• **YOUR ASSIGNMENT**
With the line containing "puts on the" as the start and the line containing "point, how the" as the end, transcribe that span of the entries below exactly, including both.

(DATA EXTRACTS begins)

(* ===== verification/Scenario.v ===== *)
(** * Scenario: booting and launching under test

    crates/nexum-runtime-supervisor/src/test_utils/scenario.rs and
    crates/nexum-runtime/src/test_utils/harness.rs: the entries of a scenario and the
    [[modules]] rows they become, the scenario that boots a supervisor, the harness with
    its two terminals, what a booted one reads back, the walk of a refusal to its typed
    root, and the wait for a log record.

    The theorems: both terminals of a harness boot the same thing; the rows of a scenario
    pass the rules of a configuration, and the manifest each names is its own; a wait for
    a record never sleeps on one; a walk to the root finds what lies on it and ends. *)

From stdpp Require Import prelude list gmap strings.
From Stdlib Require Import ZArith Lia.
From S2P Require Import Prelude Primitives Lifecycle StoreApi Cursors Policy Cron Dispatch Tasks EventLoop Admission Sources Logs IpAddr HttpGate Manifest Config Errors AddOns Launch ManifestBuilder ChainHost FakeNode LocalStore LocalStoreSafety DispatchSafety LaunchSafety.

Local Open Scope Z_scope.

#[local] Arguments chars_of : simpl never.
#[local] Arguments decimal : simpl never.

(** ** Defaults *)

Definition ResolvedModuleLimits_default : result ResolvedModuleLimits EngineConfigError := resolve_limits ModuleLimits_default.

Definition PolicyCeilings_default : PolicyCeilings :=
  mkCeilings DEFAULT_MEMORY_LIMIT DEFAULT_FUEL_PER_DISPATCH DEFAULT_STATE_BYTES (mkLogBounds DEFAULT_LOG_RECORD_BYTES DEFAULT_LOG_RATE).

Definition LogFilterPolicy_default : LogFilterPolicy := mkLogFilter DEFAULT_LOG_LEVEL DEFAULT_LOG_LEVEL ∅.

(** With no [http_deny]. *)
Definition PolicySection_default : PolicySection := mkPolicySection PolicyCeilings_default None None ∅ LogFilterPolicy_default.

(** ** Entries *)

(** One [[modules]] entry of a scenario. *)
Record Entry : Type := mkScenarioEntry {
  en_id : option text;
  en_wasm : option text;
  en_manifest : ManifestInput;
  en_digest : option (list Z)
}.

Definition entry_new (manifest : ManifestInput) : Entry := mkScenarioEntry None None manifest None.
Definition entry_id (id : text) (e : Entry) : Entry := mkScenarioEntry (Some id) e.(en_wasm) e.(en_manifest) e.(en_digest).
Definition entry_wasm (wasm : text) (e : Entry) : Entry := mkScenarioEntry e.(en_id) (Some wasm) e.(en_manifest) e.(en_digest).
Definition entry_digest (digest : list Z) (e : Entry) : Entry := mkScenarioEntry e.(en_id) e.(en_wasm) e.(en_manifest) (Some digest).

(** [ModuleEntry::new]. *)
Definition module_entry_new (id path : text) : ModuleEntry := mkEntry id path None None.

Section Rows.
Context (path_join : text -> text -> text).

Definition default_id (index : nat) : text := [109] ++ decimal (Z.of_nat index).
Definition manifest_file (dir : text) (index : nat) : text :=
  path_join dir (chars_of "module-" ++ decimal (Z.of_nat index) ++ chars_of ".toml").

(** The row, and the files it writes. *)
Definition entry_resolve (dir default_wasm : text) (index : nat) (e : Entry) : ModuleEntry * list (text * text) :=
  let module := module_entry_new (default (default_id index) e.(en_id)) (default default_wasm e.(en_wasm)) in
  let (manifest, written) := input_resolve e.(en_manifest) (manifest_file dir index) in
  (mkEntry module.(e_id) module.(e_path) manifest e.(en_digest), written).

Definition rows (entries : list Entry) (dir default_wasm : text) : list ModuleEntry * list (text * text) :=
  let resolved := imap (entry_resolve dir default_wasm) entries in
  (fst <$> resolved, mjoin (snd <$> resolved)).

(** Joining keeps file names apart. *)
Context (join_inj : forall dir f f', path_join dir f = path_join dir f' -> f = f').

Lemma manifest_file_inj dir i j : is_u64 (Z.of_nat i) -> is_u64 (Z.of_nat j) -> manifest_file dir i = manifest_file dir j -> i = j.
Proof.
  intros Hi Hj He%join_inj. apply app_inv_head, app_inv_tail in He. apply decimal_inj in He; [lia|done|done].
Qed.

Lemma default_id_inj i j : is_u64 (Z.of_nat i) -> is_u64 (Z.of_nat j) -> default_id i = default_id j -> i = j.
Proof. intros Hi Hj [= He]. apply decimal_inj in He; [lia|done|done]. Qed.

Lemma drop_while_keeps {A} (p : A -> bool) l x : x ∈ l -> p x = false -> x ∈ drop_while p l.
Proof.
  intros Hin Hp. induction l as [|y l IH]; [done|]. cbn. destruct (p y) eqn:Ey; [|done].
  apply elem_of_cons in Hin as [->|Hin]; [congruence|auto].
Qed.

Lemma default_id_not_blank i : trim (default_id i) <> [].
Proof.
  unfold trim, default_id. intros Ht%(f_equal reverse). rewrite reverse_involutive in Ht.
  assert (109 ∈ drop_while is_whitespace (reverse (drop_while is_whitespace ([109] ++ decimal (Z.of_nat i))))) as Hin.
  { apply drop_while_keeps; [|done]. apply elem_of_reverse. by left. }
  rewrite Ht in Hin. by apply elem_of_nil in Hin.
Qed.

Lemma rows_lookup entries dir wasm i e :
  entries !! i = Some e -> (rows entries dir wasm).1 !! i = Some (entry_resolve dir wasm i e).1.
Proof. intros He. cbn. by rewrite list_lookup_fmap, list_lookup_imap, He. Qed.
(** With a factor that is not positive the extent is not positive, when
    it is computed at all. *)
Lemma out_extent64_nonpos (M : nat) (factor : f64) :
  not_positive factor ->
  out_extent64 M factor = Raise OverflowError
  \/ out_extent64 M factor = Raise ValueError
  \/ exists R, out_extent64 M factor = Ok R /\ (R <= 0)%Z.
Proof.
  intros Hf. unfold out_extent64, int_mul_float.
  destruct (float_of_int_nonneg (Z.of_nat M)) as [->|(x & -> & Hx)]; [lia | now left|].
  cbn [bind]. destruct factor as [|s|v]; cbn [not_positive] in Hf.
  - contradiction.
  - subst s. cbn [mul64]. destruct (x ?= 0)%Q; cbn; auto.
  - cbn [mul64].
    assert (Hxv : (x * v <= 0)%Q).
    { qnra. }
    destruct (fl_nonpos _ Hxv) as [->|(r & -> & Hr)]; [now left|].
    right. right. cbn [int_of_float]. eexists. split; [reflexivity|].
    now apply py_int_nonpos.
Qed.

Lemma out_extent64_zero (M : nat) :
  addressable (Z.of_nat M) -> out_extent64 M (F_fin 0) = Ok 0%Z.
Proof.
  unfold addressable. intros HM. unfold out_extent64, int_mul_float.
  destruct (float_of_int_exact (Z.of_nat M)) as (x & -> & _); [lia|].
  cbn [bind mul64]. rewrite fl_zero by ring. reflexivity.
Qed.

(** ** Parameters that are not positive *)

(** C4, as stated, fails: no call validates its parameters.  A zero
    factor, and a negative factor whose truncated extents are zero, give
    an empty grid; a non-positive k or power is accepted on a grid
    without a missing cell; a negative power is used as it is to weight
    the neighbours of a missing cell. *)
Lemma invalid_parameters_accepted :
  thiessen_interpolation grid3 0 = Ok (np_full 0 0 (Fin 0))
  /\ bilinear_interpolation grid3 0 = Ok (np_full 0 0 (Fin 0))
  /\ thiessen_interpolation grid3 (- (1 # 10)) = Ok (np_full 0 0 (Fin 0))
  /\ idw_interpolation grid_complete 0 2 = Ok grid_complete
  /\ idw_interpolation grid_complete 4 (-1) = Ok grid_complete
  /\ exists Z_out, idw_interpolation grid1 3 (-2) = Ok Z_out.
Proof.
  repeat split; try reflexivity.
  destruct (idw_fills_every_gap grid1 3 (-2)) as (Z_out & E & _).
  - simpl. lia.
  - now exists Z_out.
Qed.
(** * A shallow embedding of the chat relay (room server with JSON store)

    The development follows the WebSocket server source: the JSON store
    ([readDB]/[writeDB]), the two in-memory registries ([clients], a Map
    from socket to session record, and [rooms], a Map from room name to a
    Set of sockets), the send helpers ([safeSend], [broadcastToRoom],
    [broadcastToAll]) and the three socket callbacks (connection, message,
    close).

    Modelling conventions.
    - A JS string is a [string]; its characters stand for code units below
      256, so the white space removed by [trim] is TAB, LF, VT, FF, CR,
      SPACE and NBSP.
    - A payload field is a [jsval]: absent ([JUndefined]), [null], a boolean
      or a string.  Numbers, arrays and objects in payload fields are not
      modelled.
    - A JS [Map] or [Set] whose iteration order is observable (it decides the
      order of sends and of the lists put in replies) is an association list
      or a list kept in insertion order.  The parsed store, a plain JS object
      used as a dictionary, is a [gmap] of its own properties; a lookup of a
      name the store does not own falls through to [Object.prototype]
      ([inherited]).
    - Every handler returns the new server state together with the frames it
      puts on the wire, in order.  [safeSend] only writes to a socket whose
      [readyState] is OPEN; readiness is the parameter [isOpen].
    - A callback can end by an uncaught [TypeError].  The [_outcome]
      definitions return, with the state and the frames reached at that
      point, how the callback ended ([Returns] or [Throws]); the definitions
      without the suffix are their state and frames.
    - [Date.now()] is the argument [ts] of the message callback.
    - File-system failures of [readDB]/[writeDB] are not modelled.

    The repository's second program, a stand-alone broadcast server with
    neither rooms nor store, takes no part in the properties below. *)

From Stdlib Require Import ZArith List Ascii Bool Lia.
From Stdlib Require String.
From stdpp Require Import base option list gmap strings pretty.
Import ListNotations.

(** ** JS strings *)

Definition isWhiteSpace (c : ascii) : bool :=
  let n := nat_of_ascii c in
  ((9 <=? n)%nat && (n <=? 13)%nat) || (n =? 32)%nat || (n =? 160)%nat.
(** * The Electron main-process JSON-RPC transport

    A shallow embedding of
    [packages/core/src/electron-main/messaging/electron-ipc-connection.ts]:
    the reader/writer pair handed to [createMessageConnection], the module
    level [toDispose] collection they share, and the three emitters behind
    [onError], [onClose] and [onPartialMessage].

    The module keeps all of its state in module-level constants and in the
    process-wide [ipcMain] object, so every operation is a function on one
    explicit [World].  What a caller can observe is the [trace]: the calls
    made to function values that were handed to the transport.  A function
    value is taken to return normally and not to call back into the
    transport while it runs; what it does besides is not the module's
    business. *)

From stdpp Require Import base strings list gmap.

(** ** Listener arrays *)

Section ListenerArray.
Context {A : Type} `{!EqDecision A}.

(** Dropping the first instance of [x] from an array. *)
Fixpoint remove_first (x : A) (l : list A) : list A :=
  match l with
  | [] => []
  | y :: l' => if decide (x = y) then l' else y :: remove_first x l'
  end.

(** What [removeListener] does to the listener array of its channel: it
    scans the array from its end and takes out at most one instance of the
    function, the one added last; the other entries keep their order. *)
Definition remove_last (x : A) (l : list A) : list A :=
  reverse (remove_first x (reverse l)).

(** Number of times a function is registered in a listener array. *)
Definition occurrences (x : A) (l : list A) : nat :=
  length (filter (λ y, y = x) l).

End ListenerArray.

(** ** The three auxiliary signals of the reader/writer contract *)

Inductive Signal := SigError | SigClose | SigPartialMessage.

#[global] Instance Signal_eq_dec : EqDecision Signal.
Proof. solve_decision. Defined.

(** Name of the channel used with [ipcMain.on/emit]. *)
Definition ElectronIpcMainChannel : string := "theia-json-rpc".

Section Connection.

(** A [Message] is opaque to the transport, and so is every function value:
    a [DataCallback] given to [listen] and a [Listener] subscribed to one of
    the emitters are only ever stored, compared by identity and called. *)
Context {Message DataCallback Listener Payload : Type}.
Context `{!EqDecision DataCallback, !EqDecision Listener}.
(** * ilidar-tool: wire codec, dispatch and firmware-update state machine

    A shallow embedding of [ilidar-tool.py] (HYBO iLidar-ToF host tool).
    Python integers are [Z]; a [bytearray]/[bytes] value is a [list Z] whose
    elements lie in [0, 256); the dictionaries returned by [decode_info_v2]
    are records; exceptions ([ValueError], [IndexError]) are [None]. *)

From Stdlib Require Import ZArith List Lia Bool String Ascii DecimalString.
From stdpp Require Import base list.
Import ListNotations.

Local Open Scope Z_scope.

(** ** Python byte arrays *)

Notation "'let?' x ':=' a 'in' b" :=
  (match a with Some x => b | None => None end)
  (at level 10, x name, a at level 100, b at level 200, only parsing).

Definition is_byte (v : Z) : bool := (0 <=? v) && (v <? 256).

(** [dst[i] = v] on a bytearray: [IndexError] past the end, [ValueError]
    when [v] is not in [range(0, 256)]. *)
Definition setitem (i : nat) (v : Z) (dst : list Z) : option (list Z) :=
  if is_byte v then
    if (i <? length dst)%nat then Some (<[i := v]> dst) else None
  else None.

(** [dst[lo:hi] = v] on a bytearray: the slice is replaced by the items of
    [v], whatever their number; every item must be a byte. *)
Definition setslice (lo hi : nat) (v : list Z) (dst : list Z) : option (list Z) :=
  if forallb is_byte v then Some (take lo dst ++ v ++ drop hi dst) else None.
(** * azdo-cli: parameter resolution and run-completion monitor

    A shallow embedding of the core of the [azdo] command line tool
    ([src/cli.ts] and the Azure DevOps client module that exports
    [waitForCompletion]) together with the properties its specification
    states about it.

    Layout:
    - [Js]   : the fragment of the JavaScript / Node runtime the code relies on
               (strings, [Number(...)], loosely typed values, [path.basename]);
    - [Azdo] : the run-completion monitor of the service client;
    - [Cli]  : the functions of [cli.ts], and the worlds used as examples;
    - [Service], [Client] : the trace of the monitor; refs, branches and the
               request for the stored definition;
    - [Tree] : the walk of the project tree ([findYamlFiles]);
    - [Dialogue], [Branch], [Init], [Commands] : the prompts of a command,
               the branch of [build], the catalog keys and poll interval of
               [init], the [run] action;
    - [Config], [PatStore], [EnvFile] : the environment, the stored token and
               the [.env] file;
    - the properties: strings, flag parsers, declared parameters and locator,
      selection and cancelled prompts, merge, definition failures, monitor;
      then, module by module, what else the code guarantees.

    Modelling conventions:
    - a JS string is the [string] of its UTF-8 bytes.  Every character the
      code inspects (['='], ['-'], digits, letters, ['/'], ['.']) is ASCII, and
      an ASCII byte never occurs inside a multi-byte sequence, so searching
      and slicing at those characters commute with the encoding;
    - a [Record<string, T>] that is only read is a [gmap string T] (own
      enumerable string-keyed data properties); one that is filled by
      [o[key] = v] is a [Plain] object, whose assignment treats the key
      [__proto__] as JavaScript does;
    - a number is an IEEE-754 double, kept in the canonical form
      [m * 2^e]; the sign of zero is not represented ([===] and
      [JSON.stringify] do not distinguish the two zeros);
    - promises are awaited in sequence, so asynchronous code is modelled by
      its sequential result: a value, a thrown error or a process exit. *)

From Stdlib Require Import ZArith List String Ascii Bool Lia.
From stdpp Require Import base decidable option list gmap strings pretty.

Local Open Scope string_scope.
Local Open Scope Z_scope.

(* ===================================================================== *)
(** * The JavaScript runtime fragment                                     *)
(* ===================================================================== *)

Module Js.

(** ** Characters *)

Definition code (c : ascii) : Z := Z.of_N (N_of_ascii c).

Definition is_digit (c : ascii) : bool := (48 <=? code c) && (code c <=? 57).
Definition is_lower (c : ascii) : bool := (97 <=? code c) && (code c <=? 122).
Definition is_upper (c : ascii) : bool := (65 <=? code c) && (code c <=? 90).

Definition chr (n : Z) : ascii := ascii_of_N (Z.to_N n).

(** ** [String.prototype] *)

Definition startsWith (s p : string) : bool := String.prefix p s.

Fixpoint indexOf_from (s needle : string) (i : Z) : Z :=
  if String.prefix needle s then i
  else match s with
       | "" => -1
       | String _ s' => indexOf_from s' needle (i + 1)
       end.

(** [s.indexOf(needle)]: the first position of [needle], or [-1]. *)
Definition indexOf (s needle : string) : Z := indexOf_from s needle 0.

Definition includes (s needle : string) : bool :=
  negb (indexOf s needle =? -1).

Definition len (s : string) : Z := Z.of_nat (String.length s).

(** The characters of a string, for statements about what it contains. *)
Definition chars (s : string) : list ascii := list_ascii_of_string s.

(** Relative index of [slice]: negative positions count from the end and
    everything is clamped to [0 .. length]. *)
Definition clampIndex (s : string) (i : Z) : Z :=
  if i <? 0 then Z.max (len s + i) 0 else Z.min i (len s).

(** [s.slice(from, to)] *)
Definition slice (s : string) (from to : Z) : string :=
  let a := clampIndex s from in
  let b := clampIndex s to in
  String.substring (Z.to_nat a) (Z.to_nat (b - a)) s.

(** [s.slice(from)] *)
Definition sliceFrom (s : string) (from : Z) : string :=
  slice s from (len s).

(** White space in the sense of [trim()] and of the numeric-literal grammar:
    TAB, LF, VT, FF, CR, SP and, in UTF-8, U+00A0, U+1680, U+2000..U+200A,
    U+2028, U+2029, U+202F, U+205F, U+3000 and U+FEFF.  [ws_prefix s] is the
    rest of [s] after one leading white-space character, if there is one. *)
Definition is_ascii_ws (c : ascii) : bool :=
  ((9 <=? code c) && (code c <=? 13)) || (code c =? 32).

Definition ws_prefix (s : string) : option string :=
  match s with
  | String c1 r1 =>
      if is_ascii_ws c1 then Some r1 else
      match r1 with
      | String c2 r2 =>
          if (code c1 =? 194) && (code c2 =? 160) then Some r2 else
          match r2 with
          | String c3 r3 =>
              let a := code c1 in let b := code c2 in let c := code c3 in
              if ((a =? 225) && (b =? 154) && (c =? 128))
                 || ((a =? 226) && (b =? 128)
                       && (((128 <=? c) && (c <=? 138))
                           || (c =? 168) || (c =? 169) || (c =? 175)))
                 || ((a =? 226) && (b =? 129) && (c =? 159))
                 || ((a =? 227) && (b =? 128) && (c =? 128))
                 || ((a =? 239) && (b =? 187) && (c =? 191))
              then Some r3 else None
          | "" => None
          end
      | "" => None
      end
  | "" => None
  end.

Fixpoint trimStart_fuel (n : nat) (s : string) : string :=
  match n with
  | O => s
  | S n' => match ws_prefix s with
            | Some r => trimStart_fuel n' r
            | None => s
            end
  end.

(** Each white-space character removes at least one byte, so the length of
    the string is enough fuel. *)
Definition trimStart (s : string) : string :=
  trimStart_fuel (String.length s) s.

Definition all_ws (s : string) : bool :=
  match trimStart s with "" => true | _ => false end.

Fixpoint trimEnd (s : string) : string :=
  match s with
  | "" => ""
  | String c s' => if all_ws s then "" else String c (trimEnd s')
  end.

Definition trim (s : string) : string := trimEnd (trimStart s).

(** [toLowerCase()].  ASCII letters are folded; among the non-ASCII
    characters only U+212A (KELVIN SIGN, to [k]) and U+0130 (to [i] followed
    by U+0307) produce an ASCII character.  Every other non-ASCII character
    lower-cases to non-ASCII characters, which are left as they are here:
    all consumers of the result either delete non-ASCII bytes or search for
    an ASCII needle. *)
Fixpoint toLowerCase (s : string) : string :=
  match s with
  | "" => ""
  | String c1 r1 =>
      if is_upper c1 then String (chr (code c1 + 32)) (toLowerCase r1) else
      match r1 with
      | String c2 r2 =>
          if (code c1 =? 196) && (code c2 =? 176)
          then String "i" (String (chr 204) (String (chr 135) (toLowerCase r2)))
          else
            match r2 with
            | String c3 r3 =>
                if (code c1 =? 226) && (code c2 =? 132) && (code c3 =? 170)
                then String "k" (toLowerCase r3)
                else String c1 (toLowerCase r1)
            | "" => String c1 (toLowerCase r1)
            end
      | "" => String c1 ""
      end
  end.

(** [s.replace(/[^a-z0-9]+/g, "")]: every maximal run of characters outside
    [a-z0-9] is replaced by nothing, that is, only those characters stay. *)
Fixpoint removeNonAlnum (s : string) : string :=
  match s with
  | "" => ""
  | String c r =>
      if is_lower c || is_digit c then String c (removeNonAlnum r)
      else removeNonAlnum r
  end.

(** ** Numbers *)

(** A double: not-a-number, an infinity, or the finite value [m * 2^e] with
    [m] odd, zero being [Finite 0 0]. *)
Inductive JsNumber : Type :=
  | NaN
  | Infinity (negative : bool)
  | Finite (m e : Z).

#[global] Instance JsNumber_eq_dec : EqDecision JsNumber.
Proof. solve_decision. Defined.

Definition isNaN (n : JsNumber) : bool :=
  match n with NaN => true | _ => false end.

(** [a === b] on numbers: [NaN] differs from everything, itself included. *)
Definition num_strict_eq (a b : JsNumber) : bool :=
  negb (isNaN a) && bool_decide (a = b).

(** [Number.isInteger] *)
Definition isInteger (n : JsNumber) : bool :=
  match n with
  | Finite m e => 0 <=? e
  | _ => false
  end.

Fixpoint strip_twos (p : positive) (e : Z) : positive * Z :=
  match p with
  | xO p' => strip_twos p' (e + 1)
  | _ => (p, e)
  end.

Definition dyadic (m e : Z) : JsNumber :=
  match m with
  | Z0 => Finite 0 0
  | Zpos p => let '(q, e') := strip_twos p e in Finite (Zpos q) e'
  | Zneg p => let '(q, e') := strip_twos p e in Finite (Zneg q) e'
  end.

Definition ofZ (z : Z) : JsNumber := dyadic z 0.

(** The double nearest to the rational [n / d] ([0 <= n], [0 < d]), ties to
    even, with gradual underflow and overflow to infinity. *)
Definition round_binary64 (negative : bool) (n d : Z) : JsNumber :=
  if n =? 0 then Finite 0 0 else
  let k := Z.log2 n - Z.log2 d in
  let above := if 0 <=? k then d * 2 ^ k <=? n else d <=? n * 2 ^ (- k) in
  let e0 := if above then k else k - 1 in
  let s := Z.max (e0 - 52) (-1074) in
  let num := if 0 <=? s then n else n * 2 ^ (- s) in
  let den := if 0 <=? s then d * 2 ^ s else d in
  let q := num / den in
  let r := num mod den in
  let M := if (den <? 2 * r) || ((den =? 2 * r) && Z.odd q) then q + 1 else q in
  if (0 <? M) && (1024 <=? Z.log2 M + s) then Infinity negative
  else dyadic (if negative then - M else M) s.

(DATA EXTRACTS ends)

• **TASK SOLUTION**
      puts on the wire, in order.  [safeSend] only writes to a socket whose
      [readyState] is OPEN; readiness is the parameter [isOpen].
    - A callback can end by an uncaught [TypeError].  The [_outcome]
      definitions return, with the state and the frames reached at that
      point, how the callback ended ([Returns] or [Throws]); the definitions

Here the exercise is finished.